2020/04/09
新型コロナウイルスについて
現在 わかっていること
人の呼吸器疾患として流行している新型コロナウイルスですが、この未知のウイルスが動物に及ぼす影響はまだよくわかっていません。新型コロナウイルスとその感染についての情報は日々 アップデートされています。
新型コロナウイルス感染症2019(COVID-19)は中国で最初に発見され、武漢市で感染が拡大しました。新種のコロナウイルスSARS-CoV-2により引き起こされ、コウモリがその感染源とあると推測されています。2019年末に発生し、全世界に感染が広がっています。
COVID-19を引きおこすSARS-CoV-2ウイルスは人の気道に感染する固有のコロナウイルスです。

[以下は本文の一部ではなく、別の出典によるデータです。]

(** [kh_vmalloc]; null is 0 *)
Definition kh_vmalloc (ctxt minaddr maxaddr size access flags : Z) : PT Z :=
  r <- scan minaddr maxaddr (scan_limit maxaddr size) (ADDR_PREFIX minaddr) size true
         (fun A t body => with_table t t body) ctxt;
  match r with
  | Some p_found =>
      res <- kh_mmap ctxt p_found 0 size access (Z.lor flags MMAP_NO_REMAP);
      if KM_FAILED res then panic else ret p_found
  | None => ret 0
  end.

(** [kh_kvmalloc] *)
Definition kh_kvmalloc (ctxt size access flags : Z) : PT Z :=
  kh_vmalloc ctxt (w64 (DIRECTPHYMEM_VTOP + 1)) KERNEL_VBASE size access flags.

(** ** The early stage

    Tables are reached through [hn_tmpmap_early], which is not modelled: the
    table is accessed at its physical address. *)
Definition window_early (A : Type) (t : Z) (body : Z -> PT A) : PT A := body t.

(** [mm_vmalloc_early], [mm_kvmalloc_early] *)
Definition mm_vmalloc_early (ctxt minaddr maxaddr size : Z) : PT Z :=
  r <- scan minaddr maxaddr (scan_limit maxaddr size) (ADDR_PREFIX minaddr) size false
         window_early ctxt;
  ret (default 0 r).

Definition mm_kvmalloc_early (ctxt size : Z) : PT Z :=
  mm_vmalloc_early ctxt (w64 (DIRECTPHYMEM_VTOP + 1)) KERNEL_VBASE size.

Section MapEarly.
Context (vaddr paddr addr_limit addr_prefix access pdpte_paddr pde_paddr pte_paddr : Z).

(** The variables [result] and [sz_mapped]. *)
Abbreviation early := (Z * Z)%type.

Definition early_done (v : early) : bool := PAGESIZE <=? snd v.

(** Put [spare] into entry [i] of [pg], which the bit [bit] of the result reports. *)
Definition early_table (pg i spare bit : Z) (v : early) : PT early :=
  e <- read_entry pg i;
  write_entry pg i (mkPte (trunc40 (PGROUNDDOWN spare)) (Z.lor PTE_P PTE_RW) (xd e));;
  ret (Z.lor (fst v) bit, snd v).

Definition early_ptt (ptt pml4x pdptx pdx : Z) (v : early) : PT (early * Z + Empty_set) :=
  let i0 := if (pml4x =? PML4X vaddr) && (pdptx =? PDPTX vaddr) && (pdx =? PDX vaddr)
            then PTX vaddr else 0 in
  for_loop (Z.to_nat (512 - i0)) i0 (fun ptx v =>
    if early_done v then ret (Break v)
    else if addr_limit <=? at_index addr_prefix pml4x pdptx pdx ptx then ret (Break v)
    else
      write_entry ptt ptx (mkPte (trunc40 (PGROUNDDOWN (w64 (paddr + snd v))))
        (hn_pgaccess_to_pgmask access) (negb (has access MM_PAGE_EXEC)));;
      ret (Next (fst v, snd v + PAGESIZE))) v.
(* ===== verification/PageRange.v ===== *)
(** * Ranges of pages

    The loops of [kh_mmap] put together, for ranges inside one entry of the
    top-level table, and the lookups of [kh_getmap] and
    [hn_get_pgtab_paddr] in any well-formed tree. *)

From S2P Require Import Prelude OMap MemConf PgAlloc PageTable PageTree PageMap.
Import MemConf PageTable PageTree PageMap.

Module PageRange.

(** ** Mapping *)

Section Range.
Context (root n0 L pre access flags pi_diff paddr : Z).
Hypothesis Hpre : prefix_ok pre.
Hypothesis Hrange : 0 <= n0 /\ n0 < L /\ L < 2 ^ 36.
Hypothesis Hflags : has flags MMAP_NO_PGTAB_ALLOC = false.

Let vaddr := pre + n0 * 4096.
Let addr_limit := pre + L * 4096.
Context (pgmask : Z).
Hypothesis Hmask : has pgmask PTE_P = true.

Abbreviation walks := (walks root n0 L access pgmask pi_diff paddr).
Abbreviation walked := (walked root n0 L access pgmask pi_diff paddr).

Lemma stop_at a b c d : idx a -> idx b -> idx c -> idx d ->
  (addr_limit <=? at_index pre a b c d) = (L <=? lin a b c d).
Proof. intros. rewrite at_index_lin //. unfold addr_limit. lia. Qed.

Lemma va_index : PML4X vaddr = ix 3 n0 /\ PDPTX vaddr = ix 2 n0 /\ PDX vaddr = ix 1 n0 /\ PTX vaddr = ix 0 n0.
Proof. exact (page_indexes pre n0 Hpre ltac:(lia)). Qed.

Lemma n0_lin : lin (ix 3 n0) (ix 2 n0) (ix 1 n0) (ix 0 n0) = n0.
Proof. apply lin_ix. lia. Qed.

(** Where each loop starts *)
Lemma start_ptt a b c : idx a -> idx b -> idx c -> let lo := lin a b c 0 in
  let i0 := if (a =? PML4X vaddr) && (b =? PDPTX vaddr) && (c =? PDX vaddr) then PTX vaddr else 0 in
  Z.max lo n0 < lo + 512 -> idx i0 /\ lo + i0 = Z.max lo n0.
Proof.
  intros Ha Hb Hc lo i0. subst lo i0. destruct va_index as (-> & -> & -> & ->). pose proof n0_lin as Hn.
  pose proof (ix_range 3 n0). pose proof (ix_range 2 n0). pose proof (ix_range 1 n0). pose proof (ix_range 0 n0).
  unfold lin, idx in *.
  destruct (Z.eqb_spec a (ix 3 n0)), (Z.eqb_spec b (ix 2 n0)), (Z.eqb_spec c (ix 1 n0)); simpl; lia.
Qed.

Lemma start_pdt a b : idx a -> idx b -> let lo := lin a b 0 0 in
  let i0 := if (a =? PML4X vaddr) && (b =? PDPTX vaddr) then PDX vaddr else 0 in
  Z.max lo n0 < lo + 512 * 512 -> idx i0 /\ lo + i0 * 512 <= Z.max lo n0 < lo + (i0 + 1) * 512.
Proof.
  intros Ha Hb lo i0. subst lo i0. destruct va_index as (-> & -> & -> & _). pose proof n0_lin as Hn.
  pose proof (ix_range 3 n0). pose proof (ix_range 2 n0). pose proof (ix_range 1 n0). pose proof (ix_range 0 n0).
  unfold lin, idx in *.
  destruct (Z.eqb_spec a (ix 3 n0)), (Z.eqb_spec b (ix 2 n0)); simpl; lia.
Qed.

Lemma start_pdpt a : idx a -> let lo := lin a 0 0 0 in
  let i0 := if a =? PML4X vaddr then PDPTX vaddr else 0 in
  Z.max lo n0 < lo + 512 * (512 * 512) -> idx i0 /\ lo + i0 * (512 * 512) <= Z.max lo n0 < lo + (i0 + 1) * (512 * 512).
Proof.
  intros Ha lo i0. subst lo i0. destruct va_index as (-> & -> & _). pose proof n0_lin as Hn.
  pose proof (ix_range 3 n0). pose proof (ix_range 2 n0). pose proof (ix_range 1 n0). pose proof (ix_range 0 n0).
  unfold lin, idx in *. destruct (Z.eqb_spec a (ix 3 n0)); simpl; lia.
Qed.

(** The lowest level maps the pages one by one. *)
Lemma map_ptt_walks a b c : idx a -> idx b -> idx c ->
  walks [a; b; c] (lin a b c 0) 512
    (fun ptt pi => map_ptt vaddr addr_limit pre access flags pgmask pi_diff ptt a b c pi).
Proof.
  intros Ha Hb Hc s ptt k Hg Hnode Hk Hk2 HkL Hf. unfold map_ptt.
  destruct (start_ptt a b c Ha Hb Hc ltac:(lia)) as [Hi Hlo]. cbv zeta in Hi, Hlo.
  set (i0 := if _ : bool then _ else _) in *. set (lo := lin a b c 0) in *.
  assert (Hlin : forall j, lin a b c j = lo + j) by (intros; unfold lo, lin; lia).
  assert (Hlo0 : 0 <= lo) by (unfold lo, lin, idx in *; lia).
  unfold idx in Hi. set (pos j := Z.min L (lo + j)).
  assert (Hend : i0 + Z.of_nat (Z.to_nat (512 - i0)) = 512) by lia.
  apply for_loop_rule with (I := fun j pi s' => pi = pi_at n0 pi_diff paddr (pos j) /\
    prog root n0 access pgmask pi_diff paddr s s' k (pos j)).
  - replace (pos i0) with k by (unfold pos; lia). split; [done |]. by apply prog_refl.
  - intros j pi s1 Hj [-> Hpr]. rewrite Hend in Hj. rewrite stop_at // ?Hlin; [unfold idx; lia |].
    destruct (Z.leb_spec L (lo + j)) as [Hbr|Hgo].
    { do 2 eexists. split; [reflexivity |]. simpl.
      replace (Z.min L (lo + 512)) with (pos j) by (unfold pos; lia). done. }
    assert (Hpj : pos j = lo + j) by (unfold pos; lia). rewrite Hpj in Hpr |- *.
    assert (Hpath : path_of (lo + j) = [a; b; c] /\ ix 0 (lo + j) = j).
    { apply path_of_eq; [done .. | lia | lia |]. by rewrite -Hlin. }
    destruct Hpath as [Hpath Hix].
    pose proof (pg_node _ _ _ _ _ _ _ _ _ _ Hpr [a; b; c] ptt ltac:(simpl; lia) Hnode) as Hnode1.
    destruct (wf_there _ _ (good_wf _ _ (pg_good _ _ _ _ _ _ _ _ _ _ Hpr)) [a; b; c] ptt ltac:(simpl; lia) Hnode1) as [tb Htb].
    assert (Habs : present (entry_of tb j) = false).
    { assert (Hn : page_entry (tables s1) root (lo + j) = None).
      { rewrite (pg_page _ _ _ _ _ _ _ _ _ _ Hpr); [lia |]. rewrite bool_decide_false; [lia |]. apply Hf. lia. }
      unfold page_entry, leaf in Hn. rewrite Hpath Hnode1 Hix /= (entry_present _ _ _ _ Htb) in Hn.
      by destruct (present _). }
    assert (Hj' : idx j) by (unfold idx; lia).
    pose proof (map_page root n0 access pgmask pi_diff paddr Hmask s1 (lo + j) ptt
      (pg_good _ _ _ _ _ _ _ _ _ _ Hpr) ltac:(lia) ltac:(by rewrite Hpath)) as Hstep. rewrite Hix in Hstep.
    do 2 eexists. split.
    + rewrite (bind_ok _ _ _ _ _ (read_ok _ _ _ _ Htb Hj')) Habs.
      rewrite bind_ret. erewrite bind_ok; [| apply write_ok; [by exists tb | done]].
      rewrite pi_next. reflexivity.
    + simpl. replace (pos (j + 1)) with (lo + j + 1) by (unfold pos; lia). split; [done |].
      eapply prog_trans; [| exact Hpr | exact Hstep]. lia.
  - intros pi s1 [-> Hpr]. rewrite Hend in Hpr |- *. by split.
Qed.

Lemma map_pdt_walks a b : idx a -> idx b ->
  walks [a; b] (lin a b 0 0) (512 * 512)
    (fun pdt pi => map_pdt vaddr addr_limit pre access flags pgmask pi_diff pdt a b pi).
Proof.
  intros Ha Hb. unfold map_pdt. cbv zeta.
  apply (level_walks root n0 L access flags pgmask pi_diff paddr Hflags Hrange [a; b] (lin a b 0 0) 512
           (if (a =? PML4X vaddr) && (b =? PDPTX vaddr) then PDX vaddr else 0)
           (fun i => addr_limit <=? at_index pre a b i 0)
           (fun i ptt pi => map_ptt vaddr addr_limit pre access flags pgmask pi_diff ptt a b i pi)).
  - simpl. lia.
  - done.
  - by apply start_pdt.
  - intros i Hi. rewrite stop_at //. unfold lin. f_equal. lia.
  - intros i Hi. replace (lin a b 0 0 + i * 512) with (lin a b i 0) by (unfold lin; lia). by apply map_ptt_walks.
Qed.

Lemma map_pdpt_walks a : idx a ->
  walks [a] (lin a 0 0 0) (512 * (512 * 512))
    (fun pdpt pi => map_pdpt vaddr addr_limit pre access flags pgmask pi_diff pdpt a pi).
Proof.
  intros Ha. unfold map_pdpt. cbv zeta.
  apply (level_walks root n0 L access flags pgmask pi_diff paddr Hflags Hrange [a] (lin a 0 0 0) (512 * 512)
           (if a =? PML4X vaddr then PDPTX vaddr else 0)
           (fun i => addr_limit <=? at_index pre a i 0 0)
           (fun i pdt pi => map_pdt vaddr addr_limit pre access flags pgmask pi_diff pdt a i pi)).
  - simpl. lia.
  - done.
  - by apply start_pdpt.
  - intros i Hi. rewrite stop_at //. unfold lin. f_equal. lia.
  - intros i Hi. replace (lin a 0 0 0 + i * (512 * 512)) with (lin a i 0 0) by (unfold lin; lia). by apply map_pdt_walks.
Qed.

(** The top-level loop, for a range inside one entry *)
Lemma map_pml4_walks s : good s root -> ix 3 n0 = ix 3 L -> fresh root L s n0 ->
  exists r s', map_pml4 vaddr addr_limit pre access flags pgmask pi_diff root (pi_at n0 pi_diff paddr n0) s = Ok (r, s') /\
    walked s n0 L r s'.
Proof.
  intros Hg Hslot Hf. unfold map_pml4.
  destruct (page_indexes pre L Hpre ltac:(lia)) as [HL _]. cbv zeta in HL. fold addr_limit in HL.
  destruct va_index as (Hv & _). rewrite HL Hv -Hslot. replace (Z.to_nat (ix 3 n0 + 1 - ix 3 n0)) with 1%nat by lia.
  pose proof (ix_range 3 n0) as Ha. set (a := ix 3 n0) in *.
  assert (Hlo : lin a 0 0 0 <= n0 /\ L < lin a 0 0 0 + 512 * (512 * 512)).
  { pose proof n0_lin. pose proof (lin_ix L ltac:(lia)) as HLx. rewrite -Hslot in HLx.
    pose proof (ix_range 2 n0). pose proof (ix_range 1 n0). pose proof (ix_range 0 n0).
    pose proof (ix_range 2 L). pose proof (ix_range 1 L). pose proof (ix_range 0 L).
    subst a. unfold lin, idx in *. lia. }
  destruct (below_spec root n0 access flags pgmask pi_diff paddr Hflags s [] root a (pi_at n0 pi_diff paddr n0)
    (fun pdpt pi => map_pdpt vaddr addr_limit pre access flags pgmask pi_diff pdpt a pi) n0
    (fun r s3 => walked s n0 L r s3)) as (r & s3 & E & Hr); [done | simpl; lia | done | done | |].
  - intros s2 x Hpr Hx. destruct (map_pdpt_walks a Ha s2 x n0) as (r & s3 & E & Hd).
    + apply Hpr. + done. + lia. + lia. + lia.
    + eapply prog_fresh; [| | | | exact Hpr | done]; lia.
    + exists r, s3. split; [done |]. rewrite Z.min_l in Hd; [lia |]. destruct r as [[pi' j]|res]; simpl in *.
      * destruct Hd as [-> Hd]. split; [done |]. eapply prog_trans; [| done | done]. lia.
      * destruct Hd as (-> & k' & Hk' & Hd). split; [done |]. exists k'. split; [done |].
        eapply prog_trans; [| done | done]. lia.
  - simpl. rewrite (bind_ok _ _ _ _ _ E). destruct r as [pi'|pi'|res]; [| done |].
    + destruct Hr as (j & Hr). do 2 eexists. split; [reflexivity |]. done.
    + do 2 eexists. split; [reflexivity |]. destruct Hr as [[-> Hr]|Hr]; [| done].
      split; [done |]. exists n0. split; [lia | done].
Qed.

End Range.

End PageRange.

これまで確認されている人や動物のコロナウイルスとは異なります。コロナウイルスは、人だけではなく、他の哺乳動物や鳥類・爬虫類にも感染するものがあります。
アルファコロナウイルス属とベータコロナウイルス属は、哺乳動物に感染し、ガンマコロナウイルス属とデルタコロナウイルス属は鳥類と魚類に感染します。
犬や猫に呼吸器症状や消化器症状を引き起こすのはアルファコロナウイルス属です。 今回のCOVID-19の原因であるSARS-CoV-2はベータ―コロナウイルス属に分類されます。
現時点で、SARS-CoV-2が感染が確認されたのは香港で犬2頭、ペルーで猫が1頭です。どちらも、飼い主がSARS-CoV-2に感染していたとされています。 しかし、今のところCOVID-19は人の固有の感染症であり、人獣共通感染症とは考えられていません。
また、先日 アメリカの動物園で6頭のトラが、新型コロナウイルスに感染し症状を出したとの報告をしていますが、回復傾向にあり、現時点で動物から人への感染は確認されていません。
中国の研究チームが、猫同士の感染が成立するという研究結果を発表していますが、通常生活ではありえない高濃度の新型コロナウイルスを生後8か月の猫の鼻孔に強制噴射し人為的感染実験とされています。 フェレットも感染する可能性はあるものの症状をが出ることはなく、犬、豚、アヒルは感染しなかったと報告しています。
CDC(米国疾病対策センター)においても犬や猫がSARS-CoV-2を伝搬するとは考えていないようです。また、現在までに米国内での犬や猫やウサギの感染例の報告はありません。
香港での感染者の飼育犬からPCR検査でSARS-CoV-2の持続的弱陽性反応が認められた1例では、この犬には症状はなく住宅外で検疫隔離され陰性になり健康状態を確認されたうえで飼い主に戻されました。その2日後に亡くなったそうですが、飼い主さんが剖検を希望されなかったため死因は不明です。高齢(15歳?)で心臓疾患があったとされています。もう1頭の同居犬は一貫して陰性だったそうです。
香港ではもう一例、犬で弱陽性反応のじれが報告されていますが、こちらも犬には症状は出ていないとされています。
CDCでは、飼い主がCOVID-19と診断された場合、SARS-CoV-2の全容がわかるまで予防処置として犬や猫との接触を避けることを推奨しています。
一方、ペルーにおいて、COVID-19に感染した飼い主さんの猫が、呼吸器症状を示しSARS-CoV-2が陽性であったとのニュースがありますが、こちらに関しては詳細な情報がありません。